N.B. This calculation pertains to the calculation of density of states (note the f's on the wavefunctions). I know pi's crop up here and there in those types of equations but I can't seem to piece this together.

Thanks.

 

[dingo_d]

it comes from the definition of the delta function ;)

There is a lot abut that in Arfken-Weber

 

[Livethefire]

To be clear, is this what you mean?

https://www.amazon.com/dp/0120598256/?tag=pfamazon01-20

I must go check my mathematics text...

Thanks alot! Ill check that out in the library tomorrow

 

[Ben Niehoff]

I would just look at the one-dimensional integral,

[tex]\int e^{i(k-k')r} \; dr[/tex]

The way to attack this is to put in a small piece to make it converge:

[tex]\int e^{i(k-k')r - \varepsilon r^2} \; dr[/tex]
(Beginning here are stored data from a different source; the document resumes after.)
(* ===== verification/FsUriKeywords.v ===== *)
(** * Keyword lists of the file-sharing URIs

    A keyword URI is a map from texts to whether the keyword is mandatory ([kmap]); adding,
    removing and merging keywords implement its insertion, deletion and union
    ([ksk_operations_implement_map]).  The keywords that are collected from meta data
    fit the array that the code allocates in advance ([ksk_from_meta_data_fits]).  The
    last part evaluates keyword lists that the text forms do not preserve. *)

From Stdlib Require Import ZArith Lia String.
From stdpp Require Import base list numbers gmap.
From S2P Require Import Prelude MetaData MetaDataSpec CString Strings CryptoAes FsTree FsUri FsUriSpec.
Local Open Scope Z_scope.

(** ** Keyword lists as maps *)

Definition text_of (k : str) : str := drop 1 k.
Definition mandatory (k : str) : bool := bool_decide (head k = Some PLUS).

Definition keyword_marked (k : str) : Prop := head k = Some PLUS \/ head k = Some SPACE.

Record keywords_ok (ks : list str) : Prop := mk_keywords_ok {
  kok_marked : Forall keyword_marked ks;
  kok_distinct : NoDup (text_of <$> ks)
}.

Definition kmap (ks : list str) : gmap str bool :=
  list_to_map ((fun k => (text_of k, mandatory k)) <$> ks).

(** Both maps' keywords; one that is mandatory in either is mandatory. *)
Definition kmerge (m1 m2 : gmap str bool) : gmap str bool :=
  union_with (fun a b => Some (a || b)) m1 m2.

Lemma marked_cons k : keyword_marked k -> exists c, k = c :: text_of k /\ (c = PLUS \/ c = SPACE).
Proof.
  destruct k as [|c t]; intros [Hk|Hk]; try done; injection Hk as ->; eexists; split; auto.
Qed.

Lemma marked_text k : keyword_marked k -> keyword_text k = Ret (text_of k).
Proof. intros Hk. destruct (marked_cons k Hk) as (c & Hc & _). rewrite Hc. done. Qed.

Lemma marked_char k : keyword_marked k ->
  exists c, keyword_char k = Ret c /\ (c =? PLUS) = mandatory k.
Proof.
  intros Hk. destruct (marked_cons k Hk) as (c & Hc & Hm). rewrite Hc. exists c. split; [ done | ].
  unfold mandatory. cbn [head]. by destruct Hm as [->| ->].
Qed.

Lemma keys_of ks : ((fun k => (text_of k, mandatory k)) <$> ks).*1 = text_of <$> ks.
Proof. rewrite <- list_fmap_compose. by apply list_fmap_ext. Qed.

Lemma kmap_lookup_None ks t : kmap ks !! t = None <-> (t ∉ text_of <$> ks).
Proof. unfold kmap. rewrite <- not_elem_of_list_to_map, keys_of. done. Qed.

Lemma kmap_lookup_Some ks k :
  keywords_ok ks -> k ∈ ks -> kmap ks !! text_of k = Some (mandatory k).
Proof.
  intros [_ Hnd] Hin. unfold kmap. apply elem_of_list_to_map_1; [ by rewrite keys_of | ].
  apply list_elem_of_fmap. by exists k.
Qed.

Lemma kmap_cons k ks : kmap (k :: ks) = <[text_of k := mandatory k]> (kmap ks).
Proof. done. Qed.

Lemma kmap_perm ks ks' : keywords_ok ks -> ks ≡ₚ ks' -> kmap ks = kmap ks'.
Proof.
  intros [_ Hnd] Hp. unfold kmap. apply list_to_map_proper; [ by rewrite keys_of | ].
  by apply fmap_Permutation.
Qed.

Lemma keywords_ok_perm ks ks' : ks ≡ₚ ks' -> keywords_ok ks -> keywords_ok ks'.
Proof. intros Hp [Hm Hnd]. split; [ by rewrite <- Hp | by rewrite <- Hp ]. Qed.

Lemma keywords_ok_cons k ks :
  keywords_ok (k :: ks) <-> keyword_marked k /\ (text_of k ∉ text_of <$> ks) /\ keywords_ok ks.
Proof.
  split.
  - intros [Hm Hnd]. apply Forall_cons in Hm as [Hk Hm]. cbn in Hnd. apply NoDup_cons in Hnd as [Hn Hnd].
    split; [ done | ]. split; [ done | by split ].
  - intros (Hk & Hn & [Hm Hnd]). split; [ by constructor | ]. cbn. by apply NoDup_cons.
Qed.

(** The search for a text *)
Lemma keyword_index_spec ks t :
  Forall keyword_marked ks ->
  exists r, keyword_index ks t = Ret r /\
    match r with
    | Some i => exists k, ks !! i = Some k /\ text_of k = t
    | None => t ∉ text_of <$> ks
    end.
Proof.
  induction 1 as [|k ks Hk _ IH]; [ exists None; split; [ done | apply not_elem_of_nil ] | ].
  cbn [keyword_index]. rewrite (bind_ret _ _ _ (marked_text k Hk)). unfold streq.
  destruct (decide (text_of k = t)) as [He|Hne].
  - rewrite bool_decide_eq_true_2 by done. exists (Some 0%nat). split; [ done | ]. by exists k.
  - rewrite bool_decide_eq_false_2 by done. destruct IH as (r & Hr & Hspec).
    rewrite (bind_ret _ _ _ Hr). exists (option_map S r). split; [ done | ].
    destruct r as [i|]; [ done | ]. cbn. apply not_elem_of_cons. split; [ congruence | done ].
Qed.

(** ** The operations *)

Lemma add_keyword_ok ks t m :
  keywords_ok ks -> can_alloc (strlen t + 2) -> can_alloc ((Z.of_nat (length ks) + 1) * 8) ->
  exists ks', GNUNET_FS_uri_ksk_add_keyword (ksk ks) t m = Ret (ksk ks') /\ keywords_ok ks'
    /\ kmap ks' = match kmap ks !! t with Some _ => kmap ks | None => <[t := m]> (kmap ks) end.
Proof.
  intros Hks Ht Ha. cbn [GNUNET_FS_uri_ksk_add_keyword].
  destruct (keyword_index_spec ks t (kok_marked _ Hks)) as (r & Hr & Hspec).
  rewrite (bind_ret _ _ _ Hr). destruct r as [i|].
  - exists ks. split; [ done | ]. split; [ done | ]. destruct Hspec as (k & Hk & <-).
    by rewrite (kmap_lookup_Some ks k Hks (list_elem_of_lookup_2 _ _ _ Hk)).
  - set (k := (if m then PLUS else SPACE) :: t).
    assert (Hk : can_alloc (strlen k + 1)) by (unfold k, strlen in *; cbn [length]; unfold can_alloc in *; lia).
    rewrite (bind_ret _ _ _ (asprintf_ok k Hk)), (bind_ret _ _ _ (GNUNET_malloc_ok _ Ha)).
    exists (ks ++ [k]). split; [ done | ].
    assert (Hp : k :: ks ≡ₚ ks ++ [k]) by apply Permutation_cons_append.
    assert (Hok : keywords_ok (k :: ks)).
    { apply keywords_ok_cons. split; [ | by split ]. unfold k. destruct m; [ by left | by right ]. }
    split; [ by eapply keywords_ok_perm | ]. rewrite <- (kmap_perm _ _ Hok Hp), kmap_cons.
    rewrite (proj2 (kmap_lookup_None ks t) Hspec). by destruct m.
Qed.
Do that integral, and then take the limit as [itex]\varepsilon \rightarrow 0[/itex].

 

[Livethefire]

The limits on the integral are surely -infinity to infinity for all space, but that poses problems also.

Regardless, indefinite :

[tex] \int e^{i(k-k')r-\epsilon r^2} dr [/tex]
[tex] \lim_{\substack{\epsilon \rightarrow 0}} \frac{e^{i(k-k')r-\epsilon r^2}}{i(k-k')-2\epsilon r} + C[/tex]
[tex]\frac{e^{i(k-k')r}}{i(k-k')} + C[/tex]

Any pushes in the right direction?

 

[Avodyne]

It's a definite integral. Let's set k' to zero for simplicity. You want to compute
[tex]\int_{-\infty}^{+\infty}dx\;e^{ikx-\epsilon x^2}[/tex]
This is a so-called "gaussian integral". Can you evaluate it?

 

[Livethefire]

Wow that was bad maths in #5. I just woke up and saw it was clearly wrong - must have been tired. Is there any "clear" way to explain why that methodology doesn't work other than: differentiating the result is a quotient (ultimately due to the fact the function isn't linear) and thus more terms will appear- therefore it is wrong?
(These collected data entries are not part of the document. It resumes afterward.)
Lemma make_directory_ok mdir meta :
  mdir_ok mdir -> md_ok meta -> md_items meta ≡ₚ mdir_items mdir ->
  exists meta', GNUNET_FS_meta_data_make_directory meta = Ret meta' /\ md_ok meta'
    /\ md_items meta' ≡ₚ directory_items mdir.
Proof.
  intros Hd Hm Hp. unfold GNUNET_FS_meta_data_make_directory, directory_items.
  assert (Hlen : zlen (md_items meta) + 1 < 2 ^ 32).
  { rewrite Hp. pose proof (mdo_fits _ Hd) as Hf. unfold fits, encode_size in Hf.
    pose proof (length_le_encode (mdir_items mdir)). lia. }
  destruct (get_by_type_spec meta EXTRACTOR_METATYPE_MIMETYPE Hm) as (s & -> & Hs).
  cbn [mbind outcome_bind]. destruct (decide _) as [Hin|Hin].
  - destruct s as [s|]; [ by exists meta | ]. apply list_elem_of_fmap in Hin as (i & Ht & Hi).
    pose proof (proj1 Hs eq_refl) as Hno. rewrite Hp, Forall_forall in Hno.
    pose proof (proj1 (Forall_forall _ _) (mdo_mime _ Hd) _ Hi (eq_sym Ht)) as Htext.
    rewrite (Hno _ Hi (eq_sym Ht)) in Htext. done.
  - destruct s as [s|].
    { assert (Hnone : Some s = None); [ | done ]. apply Hs. rewrite Hp, Forall_forall. intros i Hi Ht.
      destruct Hin. apply list_elem_of_fmap. by exists i. }
    destruct (insert_fresh meta mime_item Hm mime_item_ok) as [Hi Hok].
    + rewrite Hp. intros Hk. apply list_elem_of_fmap in Hk as (i & Hk & Hi). destruct Hin.
      apply list_elem_of_fmap. exists i. split; [ | done ]. by injection Hk.
    + done.
    + unfold insert_item in Hi. unfold mime_item at 1 2 3 4 5 in Hi.
      cbn [plugin_name item_type item_format mime_type item_data] in Hi. rewrite Hi.
      cbn [mbind outcome_bind]. eexists. split; [ reflexivity | ]. split; [ done | ].
      cbn [md_items]. by rewrite place_perm, Hp.
Qed.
As for the gaussian integral, I know the standard gaussian integral is root pi. That integration is giving me trouble, I know some of that "standard results".
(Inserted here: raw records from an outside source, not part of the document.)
(* ===== verification/Hello.v ===== *)
(** * HELLO messages: [src/hello/hello.c] and [src/hello/address.c]

    A HELLO advertises the addresses of a peer: a fixed part with the public key,
    followed by entries (transport name, address length, expiration, address) that
    are packed without alignment.  HELLOs come from the network, so the entries are
    parsed with checked reads of the memory that holds the message.

    A message is the bytes of the memory that holds it, which may extend past the
    size in its header.  A [char *] that points into a buffer is the rest of the
    buffer from there on.  Iterators carry their closure as a state and return, in
    the outcome monad, the new state and their return code.  [hash] is
    [GNUNET_CRYPTO_hash], SHA-512 of libgcrypt.  The URI format, which needs the
    transport plugins, is not modelled. *)

From Stdlib Require Import ZArith Lia.
From stdpp Require Import base list numbers sorting.
From S2P Require Import Prelude Time Hash Bandwidth Messages.
Local Open Scope Z_scope.

(** [strcmp] on strings without their NUL and [memcmp] on blocks of equal length *)
Fixpoint bytes_cmp (a b : list Z) : Z :=
  match a, b with
  | [], [] => 0
  | [], _ :: _ => -1
  | _ :: _, [] => 1
  | x :: a', y :: b' => if x <? y then -1 else if y <? x then 1 else bytes_cmp a' b'
  end.

Record GNUNET_HELLO_Address := mk_address {
  peer : GNUNET_HashCode;
  transport_name : list Z;
  address : list Z
}.

(** [address_length] is the length of the address. *)
Definition address_length (a : GNUNET_HELLO_Address) : nat := length (address a).

Definition GNUNET_HELLO_address_cmp (a1 a2 : GNUNET_HELLO_Address) : Z :=
  let ret := bytes_cmp (transport_name a1) (transport_name a2) in
  if negb (ret =? 0) then ret
  else if (address_length a1 <? address_length a2)%nat then -1
  else if (address_length a2 <? address_length a1)%nat then 1
  else bytes_cmp (address a1) (address a2).

(** [sizeof (struct GNUNET_CRYPTO_RsaPublicKeyBinaryEncoded)] and
    [sizeof (struct GNUNET_HELLO_Message)] *)
Definition sizeof_key : nat := 264.
Definition sizeof_hello : nat := 272.
Definition GNUNET_MESSAGE_TYPE_HELLO : Z := 16.

(** [target] is the buffer, [max] the bytes that may be written to it; the result
    is the buffer and the number of bytes copied. *)
Definition GNUNET_HELLO_add_address (a : GNUNET_HELLO_Address)
  (expiration : GNUNET_TIME_Absolute) (target : list Z) (max : nat)
  : outcome (list Z * nat) :=
  let slen := S (length (transport_name a)) in
  if (max <? slen + 2 + 8 + address_length a)%nat then Ret (target, 0%nat)
  else
    t1 ← mem_write target 0 (transport_name a ++ [0]);
    t2 ← mem_write t1 slen (be_encode 2 (u16 (Z.of_nat (address_length a))));
    t3 ← mem_write t2 (slen + 2) (be_encode 8 (abs_value expiration));
    t4 ← mem_write t3 (slen + 2 + 8) (address a);
    Ret (t4, slen + 2 + 8 + address_length a)%nat.

(** The search for the NUL: [pos], [left] and [slen] after the loop. *)
Fixpoint scan_name (pos : list Z) (left_ slen : nat) : outcome (list Z * nat * nat) :=
  match left_ with
  | O => Ret (pos, O, slen)
  | S left' =>
      match pos with
      | [] => Undefined
      | c :: pos' => if c =? 0 then Ret (pos, left_, slen) else scan_name pos' left' (S slen)
      end
  end.

(** [None] is the result 0, [Some (esize, alen)] the size with [*ralen]. *)
Definition get_hello_address_size (buf : list Z) (max : nat) : outcome (option (nat * nat)) :=
  '(pos, left_, slen) ← scan_name buf max 1;
  if (left_ =? 0)%nat then Ret None
  else if (left_ <? 2 + 8)%nat then Ret None
  else
    f ← mem_read pos 1 2;
    let alen := Z.to_nat (be_decode f) in
    let slen' := (slen + (alen + 2 + 8))%nat in
    if (max <? slen')%nat then Ret None else Ret (Some (slen', alen)).

Definition GNUNET_HELLO_size (hello : list Z) : outcome Z :=
  f ← mem_read hello 0 4;
  let h : GNUNET_MessageHeader := wire_decode f in
  if (mh_size h <? Z.of_nat sizeof_hello) || negb (mh_type h =? GNUNET_MESSAGE_TYPE_HELLO)
  then Ret 0 else Ret (mh_size h).

(** [hello->publicKey] *)
Definition publicKey (hello : list Z) : outcome (list Z) := mem_read hello 8 sizeof_key.

(** The header check that the accessors share with [GNUNET_HELLO_size]; [None] is
    [GNUNET_SYSERR] or [NULL]. *)
Definition GNUNET_HELLO_get_key (hello : list Z) : outcome (option (list Z)) :=
  f ← mem_read hello 0 4;
  let h : GNUNET_MessageHeader := wire_decode f in
  if (mh_size h <? Z.of_nat sizeof_hello) || negb (mh_type h =? GNUNET_MESSAGE_TYPE_HELLO)
  then Ret None else pk ← publicKey hello; Ret (Some pk).

Definition GNUNET_HELLO_get_header (hello : list Z) : outcome (option GNUNET_MessageHeader) :=
  f ← mem_read hello 0 4;
  let h : GNUNET_MessageHeader := wire_decode f in
  if (mh_size h <? Z.of_nat sizeof_hello) || negb (mh_type h =? GNUNET_MESSAGE_TYPE_HELLO)
  then Ret None else Ret (Some h).

(** ** Creating a HELLO *)

(** The loop that calls [addrgen] with the rest of the buffer and its size; [used]
    is the part that was filled. *)
Fixpoint create_loop {S : Type} (fuel : nat)
  (addrgen : S -> nat -> list Z -> outcome (S * list Z * nat))
  (s : S) (max : nat) (rest used : list Z) : outcome (list Z) :=
  match fuel with
  | O => Undefined
  | Datatypes.S fuel' =>
      '(s', rest', ret) ← addrgen s max rest;
      if (ret =? 0)%nat then Ret used
      else if (max <? ret)%nat then Undefined
      else create_loop fuel' addrgen s' (max - ret) (drop ret rest') (used ++ take ret rest')
  end.

(** [sizeof (buffer)] *)
Definition create_buffer : nat :=
  (Z.to_nat GNUNET_SERVER_MAX_MESSAGE_SIZE - 1 - 256 - sizeof_hello)%nat.

(** [stack] is what [buffer] holds at first.  Each round fills at least one byte,
    so that [sizeof (buffer) + 1] rounds are enough. *)
Definition GNUNET_HELLO_create {S : Type} (stack pk : list Z)
  (addrgen : option (S -> nat -> list Z -> outcome (S * list Z * nat))) (s : S)
  : outcome (list Z) :=
  used ← match addrgen with
         | None => Ret []
         | Some g => create_loop (Datatypes.S create_buffer) g s create_buffer stack []
         end;
  Ret (wire_encode (mk_header (u16 (Z.of_nat (sizeof_hello + length used)))
                              GNUNET_MESSAGE_TYPE_HELLO)
       ++ [0; 0; 0; 0] ++ pk ++ used).

Section Hello.
Context (hash : list Z -> GNUNET_HashCode).

Definition GNUNET_HELLO_get_id (hello : list Z) : outcome (option GNUNET_HashCode) :=
  f ← mem_read hello 0 4;
  let h : GNUNET_MessageHeader := wire_decode f in
  if (mh_size h <? Z.of_nat sizeof_hello) || negb (mh_type h =? GNUNET_MESSAGE_TYPE_HELLO)
  then Ret None else pk ← publicKey hello; Ret (Some (hash pk)).

(** ** Iteration *)

(** [ret->header.size = ntohs (sizeof (struct GNUNET_HELLO_Message) + wpos)] when
    there is a copy *)
Definition set_size (ret : option (list Z)) (wpos : nat) : outcome (option (list Z)) :=
  match ret with
  | None => Ret None
  | Some r => r' ← mem_write r 0 (be_encode 2 (u16 (Z.of_nat (sizeof_hello + wpos))));
              Ret (Some r')
  end.

(** The [while] loop; every entry takes at least one byte of [insize]. *)
Fixpoint iterate_loop {S : Type} (fuel : nat)
  (it : S -> GNUNET_HELLO_Address -> GNUNET_TIME_Absolute -> outcome (S * Z)) (s : S)
  (id : GNUNET_HashCode) (inptr : list Z) (insize wpos : nat) (ret : option (list Z))
  : outcome (S * option (list Z)) :=
  match fuel with
  | O => Undefined
  | Datatypes.S fuel' =>
      if (insize =? 0)%nat then r ← set_size ret wpos; Ret (s, r)
      else
        e ← get_hello_address_size inptr insize;
        match e with
        | None => Ret (s, None)
        | Some (esize, alen) =>
            expire ← mem_read inptr (esize - alen - 8) 8;
            addr ← mem_read inptr (esize - alen) alen;
            '(s', iret) ← it s (mk_address id (c_string inptr) addr)
                               (mk_abs (be_decode expire));
            if iret =? GNUNET_SYSERR then r ← set_size ret wpos; Ret (s', r)
            else
              '(ret', wpos') ←
                match ret with
                | Some r =>
                    if iret =? GNUNET_OK
                    then entry ← mem_read inptr 0 esize;
                         r' ← mem_write r (sizeof_hello + wpos) entry;
                         Ret (Some r', (wpos + esize)%nat)
                    else Ret (ret, wpos)
                | None => Ret (ret, wpos)
                end;
              iterate_loop fuel' it s' id (drop esize inptr) (insize - esize) wpos' ret'
        end
  end.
Incidently I came across this concept in Landau and Lifshiz Vol. 3. I understand conceptually where the (2pi)^3 and delta are coming from but I still can't evaluate it for myself.

 

[Livethefire]

One standard result is from:
http://en.wikipedia.org/wiki/Integral_of_a_Gaussian_function"

yielding

[tex] \frac{\sqrt \pi }{\sqrt \epsilon } \exp \left ( \frac{-k^2}{4\epsilon} \right ) [/tex]

 

[henry_m]

These Gaussian integrals are quite a good way to motivate the result, so make sure you can do it to see 'why' it should be true. (There are, incidentally, numerous other ways you could modify the integral to make it converge, all of which should lead to the right sort of thing).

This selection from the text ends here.